> [Work instructions] Each entry in the listing must be set down again word for word.

> [Provided material]
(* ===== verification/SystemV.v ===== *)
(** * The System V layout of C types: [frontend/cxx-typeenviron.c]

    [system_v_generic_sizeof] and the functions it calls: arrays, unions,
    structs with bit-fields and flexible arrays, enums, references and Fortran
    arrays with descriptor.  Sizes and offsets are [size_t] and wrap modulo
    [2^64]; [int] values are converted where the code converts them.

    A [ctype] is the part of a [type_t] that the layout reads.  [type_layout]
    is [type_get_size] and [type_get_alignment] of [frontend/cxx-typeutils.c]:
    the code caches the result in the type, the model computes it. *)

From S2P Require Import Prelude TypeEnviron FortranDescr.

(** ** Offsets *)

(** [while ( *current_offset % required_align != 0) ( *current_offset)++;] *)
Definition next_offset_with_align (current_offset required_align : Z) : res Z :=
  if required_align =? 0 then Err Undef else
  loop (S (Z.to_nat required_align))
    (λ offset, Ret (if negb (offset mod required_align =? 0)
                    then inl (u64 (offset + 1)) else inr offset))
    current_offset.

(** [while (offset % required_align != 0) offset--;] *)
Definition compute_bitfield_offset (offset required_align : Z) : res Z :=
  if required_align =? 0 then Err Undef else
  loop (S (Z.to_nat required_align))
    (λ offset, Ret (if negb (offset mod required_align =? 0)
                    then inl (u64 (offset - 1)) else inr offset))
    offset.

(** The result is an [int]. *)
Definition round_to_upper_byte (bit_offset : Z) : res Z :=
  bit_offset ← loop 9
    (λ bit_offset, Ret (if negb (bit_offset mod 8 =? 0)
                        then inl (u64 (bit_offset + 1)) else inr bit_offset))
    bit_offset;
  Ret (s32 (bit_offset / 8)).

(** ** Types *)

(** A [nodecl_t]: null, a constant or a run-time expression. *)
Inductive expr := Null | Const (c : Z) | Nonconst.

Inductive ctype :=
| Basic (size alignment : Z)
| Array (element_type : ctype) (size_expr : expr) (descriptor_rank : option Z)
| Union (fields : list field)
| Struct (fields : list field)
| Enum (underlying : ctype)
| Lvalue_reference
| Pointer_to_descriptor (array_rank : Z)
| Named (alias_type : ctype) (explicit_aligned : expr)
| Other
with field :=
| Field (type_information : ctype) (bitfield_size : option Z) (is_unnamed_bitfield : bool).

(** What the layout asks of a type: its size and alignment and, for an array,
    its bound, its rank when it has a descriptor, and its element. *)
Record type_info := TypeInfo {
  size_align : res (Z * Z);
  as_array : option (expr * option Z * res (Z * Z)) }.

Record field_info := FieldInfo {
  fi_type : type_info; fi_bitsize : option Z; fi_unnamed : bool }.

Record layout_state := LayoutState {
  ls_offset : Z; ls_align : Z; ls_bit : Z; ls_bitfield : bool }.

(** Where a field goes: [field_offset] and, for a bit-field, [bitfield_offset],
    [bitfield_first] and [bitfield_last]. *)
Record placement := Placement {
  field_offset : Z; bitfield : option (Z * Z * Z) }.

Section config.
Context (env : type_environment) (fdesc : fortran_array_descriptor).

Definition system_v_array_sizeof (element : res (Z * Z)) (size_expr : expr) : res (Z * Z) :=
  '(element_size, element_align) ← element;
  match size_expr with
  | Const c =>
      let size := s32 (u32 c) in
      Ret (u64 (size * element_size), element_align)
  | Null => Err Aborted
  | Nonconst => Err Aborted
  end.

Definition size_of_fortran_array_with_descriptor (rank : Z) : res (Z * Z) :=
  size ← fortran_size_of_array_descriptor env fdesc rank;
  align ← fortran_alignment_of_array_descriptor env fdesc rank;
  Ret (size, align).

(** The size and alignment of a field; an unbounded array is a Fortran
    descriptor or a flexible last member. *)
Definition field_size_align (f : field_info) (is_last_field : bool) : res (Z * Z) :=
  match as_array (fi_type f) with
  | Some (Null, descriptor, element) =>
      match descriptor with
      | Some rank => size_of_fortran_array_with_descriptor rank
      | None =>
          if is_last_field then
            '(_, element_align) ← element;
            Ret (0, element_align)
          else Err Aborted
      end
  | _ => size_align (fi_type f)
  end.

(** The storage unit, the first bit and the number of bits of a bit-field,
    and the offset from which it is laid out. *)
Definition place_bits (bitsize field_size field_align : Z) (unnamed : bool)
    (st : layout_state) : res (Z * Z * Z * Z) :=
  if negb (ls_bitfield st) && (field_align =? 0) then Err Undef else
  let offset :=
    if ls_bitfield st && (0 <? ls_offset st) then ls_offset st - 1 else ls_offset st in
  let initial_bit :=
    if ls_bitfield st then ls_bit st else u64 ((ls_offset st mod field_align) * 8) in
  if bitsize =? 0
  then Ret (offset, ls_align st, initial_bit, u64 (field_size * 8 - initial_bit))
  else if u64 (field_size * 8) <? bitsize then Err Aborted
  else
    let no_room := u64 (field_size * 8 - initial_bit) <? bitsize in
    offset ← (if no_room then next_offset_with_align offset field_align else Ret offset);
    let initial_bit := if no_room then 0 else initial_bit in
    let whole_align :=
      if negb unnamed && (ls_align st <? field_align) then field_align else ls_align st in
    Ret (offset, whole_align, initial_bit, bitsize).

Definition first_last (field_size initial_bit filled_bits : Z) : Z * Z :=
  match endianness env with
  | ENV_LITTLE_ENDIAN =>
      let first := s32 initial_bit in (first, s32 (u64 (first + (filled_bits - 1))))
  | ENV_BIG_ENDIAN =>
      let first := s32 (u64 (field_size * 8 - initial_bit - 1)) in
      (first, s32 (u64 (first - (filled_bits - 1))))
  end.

> [Written solution]
(* ===== verification/SystemV.v ===== *)
(** * The System V layout of C types: [frontend/cxx-typeenviron.c]

    [system_v_generic_sizeof] and the functions it calls: arrays, unions,
    structs with bit-fields and flexible arrays, enums, references and Fortran
    arrays with descriptor.  Sizes and offsets are [size_t] and wrap modulo
    [2^64]; [int] values are converted where the code converts them.

    A [ctype] is the part of a [type_t] that the layout reads.  [type_layout]
    is [type_get_size] and [type_get_alignment] of [frontend/cxx-typeutils.c]:
    the code caches the result in the type, the model computes it. *)

From S2P Require Import Prelude TypeEnviron FortranDescr.

(** ** Offsets *)

(** [while ( *current_offset % required_align != 0) ( *current_offset)++;] *)
Definition next_offset_with_align (current_offset required_align : Z) : res Z :=
  if required_align =? 0 then Err Undef else
  loop (S (Z.to_nat required_align))
    (λ offset, Ret (if negb (offset mod required_align =? 0)
                    then inl (u64 (offset + 1)) else inr offset))
    current_offset.

(** [while (offset % required_align != 0) offset--;] *)
Definition compute_bitfield_offset (offset required_align : Z) : res Z :=
  if required_align =? 0 then Err Undef else
  loop (S (Z.to_nat required_align))
    (λ offset, Ret (if negb (offset mod required_align =? 0)
                    then inl (u64 (offset - 1)) else inr offset))
    offset.

(** The result is an [int]. *)
Definition round_to_upper_byte (bit_offset : Z) : res Z :=
  bit_offset ← loop 9
    (λ bit_offset, Ret (if negb (bit_offset mod 8 =? 0)
                        then inl (u64 (bit_offset + 1)) else inr bit_offset))
    bit_offset;
  Ret (s32 (bit_offset / 8)).

(** ** Types *)

(** A [nodecl_t]: null, a constant or a run-time expression. *)
Inductive expr := Null | Const (c : Z) | Nonconst.

Inductive ctype :=
| Basic (size alignment : Z)
| Array (element_type : ctype) (size_expr : expr) (descriptor_rank : option Z)
| Union (fields : list field)
| Struct (fields : list field)
| Enum (underlying : ctype)
| Lvalue_reference
| Pointer_to_descriptor (array_rank : Z)
| Named (alias_type : ctype) (explicit_aligned : expr)
| Other
with field :=
| Field (type_information : ctype) (bitfield_size : option Z) (is_unnamed_bitfield : bool).

(** What the layout asks of a type: its size and alignment and, for an array,
    its bound, its rank when it has a descriptor, and its element. *)
Record type_info := TypeInfo {
  size_align : res (Z * Z);
  as_array : option (expr * option Z * res (Z * Z)) }.

Record field_info := FieldInfo {
  fi_type : type_info; fi_bitsize : option Z; fi_unnamed : bool }.

Record layout_state := LayoutState {
  ls_offset : Z; ls_align : Z; ls_bit : Z; ls_bitfield : bool }.

(** Where a field goes: [field_offset] and, for a bit-field, [bitfield_offset],
    [bitfield_first] and [bitfield_last]. *)
Record placement := Placement {
  field_offset : Z; bitfield : option (Z * Z * Z) }.

Section config.
Context (env : type_environment) (fdesc : fortran_array_descriptor).

Definition system_v_array_sizeof (element : res (Z * Z)) (size_expr : expr) : res (Z * Z) :=
  '(element_size, element_align) ← element;
  match size_expr with
  | Const c =>
      let size := s32 (u32 c) in
      Ret (u64 (size * element_size), element_align)
  | Null => Err Aborted
  | Nonconst => Err Aborted
  end.

Definition size_of_fortran_array_with_descriptor (rank : Z) : res (Z * Z) :=
  size ← fortran_size_of_array_descriptor env fdesc rank;
  align ← fortran_alignment_of_array_descriptor env fdesc rank;
  Ret (size, align).

(** The size and alignment of a field; an unbounded array is a Fortran
    descriptor or a flexible last member. *)
Definition field_size_align (f : field_info) (is_last_field : bool) : res (Z * Z) :=
  match as_array (fi_type f) with
  | Some (Null, descriptor, element) =>
      match descriptor with
      | Some rank => size_of_fortran_array_with_descriptor rank
      | None =>
          if is_last_field then
            '(_, element_align) ← element;
            Ret (0, element_align)
          else Err Aborted
      end
  | _ => size_align (fi_type f)
  end.

(** The storage unit, the first bit and the number of bits of a bit-field,
    and the offset from which it is laid out. *)
Definition place_bits (bitsize field_size field_align : Z) (unnamed : bool)
    (st : layout_state) : res (Z * Z * Z * Z) :=
  if negb (ls_bitfield st) && (field_align =? 0) then Err Undef else
  let offset :=
    if ls_bitfield st && (0 <? ls_offset st) then ls_offset st - 1 else ls_offset st in
  let initial_bit :=
    if ls_bitfield st then ls_bit st else u64 ((ls_offset st mod field_align) * 8) in
  if bitsize =? 0
  then Ret (offset, ls_align st, initial_bit, u64 (field_size * 8 - initial_bit))
  else if u64 (field_size * 8) <? bitsize then Err Aborted
  else
    let no_room := u64 (field_size * 8 - initial_bit) <? bitsize in
    offset ← (if no_room then next_offset_with_align offset field_align else Ret offset);
    let initial_bit := if no_room then 0 else initial_bit in
    let whole_align :=
      if negb unnamed && (ls_align st <? field_align) then field_align else ls_align st in
    Ret (offset, whole_align, initial_bit, bitsize).

Definition first_last (field_size initial_bit filled_bits : Z) : Z * Z :=
  match endianness env with
  | ENV_LITTLE_ENDIAN =>
      let first := s32 initial_bit in (first, s32 (u64 (first + (filled_bits - 1))))
  | ENV_BIG_ENDIAN =>
      let first := s32 (u64 (field_size * 8 - initial_bit - 1)) in
      (first, s32 (u64 (first - (filled_bits - 1))))
  end.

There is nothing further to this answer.